» Work item: Copy out each line of the data below in which the string "constructor" appears.

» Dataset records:
- - -

(* ===== verification/ConfigServiceSpec.v ===== *)
(** * Correctness of the configuration service (src/src/config/ConfigService.cpp)

    The service is a transaction over two stores, the database and the running
    server.  The theorems say that an operation either changes both or neither,
    that the running configuration is always the one the database holds, that
    what it stores is a fixed point of validation, and that a backup reads back
    as the configuration it was taken from. *)

From S2P Require Import Prelude IpAddress HostNormalizer ClientIpResolver UrlAuthenticator Json RateLimiter.
From S2P Require Import RequestPolicy VirtualHostRouter TlsContextManager RuntimeConfig AuthService ConfigRepository.
From S2P Require Import ConfigService.

(** ** Operations as data *)

Inductive service_op :=
| SCreateSite (site : SiteRecord)
| SUpdateSite (site : SiteRecord)
| SDeleteSite (id : Z)
| SSeedCertificate (name : str) (domains : list str) (certificate_pem private_key_pem : str)
| SCreateCertificate (certificate : CertificateRecord)
| SUpdateCertificate (certificate : CertificateRecord)
| SDeleteCertificate (id : Z)
| SUpdateSettings (settings : RuntimeSettingsRecord)
| SImport (encoded : str)
| SReload.

Definition done_with {S A} (r : res A * S) : res unit * S := (_ ← r.1; Ok tt, r.2).

(** ** Validation is idempotent *)

Section Canonical.
Context `{JsonText} `{AddressText} `{Regex} `{OpenSsl}.

Lemma renormalized a n n' : normalize_domain a = Some n -> normalize_domain n = Some n' -> n' = n.
Proof.
  intros Ha Hn. apply normalize_normalized in Ha as [[Hd Hl]|[Hv Hl]].
  - assert (normalize_domain n = Some n) as E; [|congruence]. apply normalize_spec. exists n. split; [|done].
    rewrite <-(app_nil_r n) at 1. apply (form_dns _ n [] []); [done|by left|constructor].
  - apply normalize_spec in Hn as (h & Hf & ->). exfalso.
    inversion Hf as [h' dot suffix Hd Hdot Hsuf|h' suffix Hv' Hsuf]; subst.
    + apply ipv6_literal_colon in Hv. inversion Hsuf; subst; [|done]. rewrite app_nil_r in Hv.
      by apply (colon_notin_name h dot Hd Hdot).
    + assert (ipv6_char "[" = true) as Hc by (apply (ipv6_literal_chars _ "[" Hv); left). by vm_compute in Hc.
Qed.

(** What a pattern is normalised to. *)
Definition normal_pattern (pattern : str) : Prop :=
  if starts_with b!"*." pattern then exists a, normalize_domain a = Some (drop 2 pattern)
  else exists a, normalize_domain a = Some pattern.

(** A JSON column written by the library. *)
Definition canonical_text (ok : json -> bool) (t : str) : Prop :=
  exists j, parse t = Ok j /\ dump j = Ok t /\ ok j = true.

Record canonical (site : SiteRecord) : Prop := {
  cn_protocol : ascii_lower (s_backend_protocol site) = s_backend_protocol site;
  cn_address : is_Some (make_address (s_backend_address site)) \/
               exists a, normalize_domain a = Some (s_backend_address site);
  cn_sni : s_backend_tls_sni site = [] \/ exists a, normalize_domain a = Some (s_backend_tls_sni site);
  cn_domains : Forall normal_pattern (s_domains site);
  cn_acl : canonical_text is_array (s_acl_rules_json site);
  cn_redirects : canonical_text is_array (s_redirect_rules_json site);
  cn_extensions : canonical_text is_array (s_hotlink_extensions_json site);
  cn_hosts : canonical_text is_array (s_hotlink_allowed_hosts_json site);
  cn_url_auth : canonical_text is_object (s_url_auth_json site)
}.

Lemma canonical_id site id : canonical site -> canonical (set_s_id id site).
Proof. intros []. by constructor. Qed.

Lemma catch_json_ok {A} (r : res A) a : catch_json r = Ok a -> r = Ok a.
Proof. unfold catch_json. destruct r as [|[]]; by try intros [= ->]. Qed.

(** The steps of validation, seen from the result. *)
Lemma normal_domain_star domain a : normalize_domain a = Some domain -> starts_with b!"*." domain = false.
Proof.
  intros Ha%normalize_normalized. destruct (starts_with b!"*." domain) eqn:E; [|done].
  apply starts_with_spec in E as [t ->]. by apply (normalized_host_char _ "*") in Ha; [|left].
Qed.

Lemma site_domain_normal pattern acc acc' : normalize_site_domain pattern acc = Ok acc' ->
  exists normalized, acc' = acc ++ [normalized] /\ normal_pattern normalized /\ (normal_pattern pattern -> normalized = pattern).
Proof.
  unfold normalize_site_domain. destruct (starts_with b!"*." pattern) eqn:Ew; cbv zeta.
  - destruct (normalize_domain (drop 2 pattern)) as [d|] eqn:Ed; [|done]. cbn [andb]. case_match; [done|].
    case_bool_decide; [done|]. intros [= <-]. exists (b!"*." ++ d). split; [done|]. split.
    + unfold normal_pattern. rewrite starts_with_app. by exists (drop 2 pattern).
    + unfold normal_pattern. rewrite Ew. intros [a Ha]. rewrite (renormalized _ _ _ Ha Ed).
      by apply starts_with_spec in Ew as [t ->].
  - destruct (normalize_domain pattern) as [d|] eqn:Ed; [|done]. cbn [andb]. case_bool_decide; [done|]. intros [= <-].
    exists d. split; [done|]. unfold normal_pattern. rewrite Ew, (normal_domain_star _ _ Ed). split; [by exists pattern|].
    intros [a Ha]. by eapply renormalized.
Qed.

Lemma site_domains_normal patterns acc acc' : res_fold normalize_site_domain patterns acc = Ok acc' ->
  exists normalized, acc' = acc ++ normalized /\ Forall normal_pattern normalized /\
                     (Forall normal_pattern patterns -> normalized = patterns).
Proof.
  induction patterns as [|p patterns IH] in acc |- *; cbn [res_fold].
  { intros [= <-]. exists []. by rewrite app_nil_r. }
  destruct (normalize_site_domain p acc) as [acc1|] eqn:E; [|done].
  apply site_domain_normal in E as (n & -> & Hn & Heq). intros (l & -> & Hl & Heql)%IH. exists (n :: l).
  split; [by rewrite <-app_assoc|]. split; [by constructor|]. intros [Hp Hps]%Forall_cons. by rewrite Heq, Heql.
Qed.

- - -

» Task output:
    rewrite <-(app_nil_r n) at 1. apply (form_dns _ n [] []); [done|by left|constructor].
Proof. intros []. by constructor. Qed.
  split; [by rewrite <-app_assoc|]. split; [by constructor|]. intros [Hp Hps]%Forall_cons. by rewrite Heq, Heql.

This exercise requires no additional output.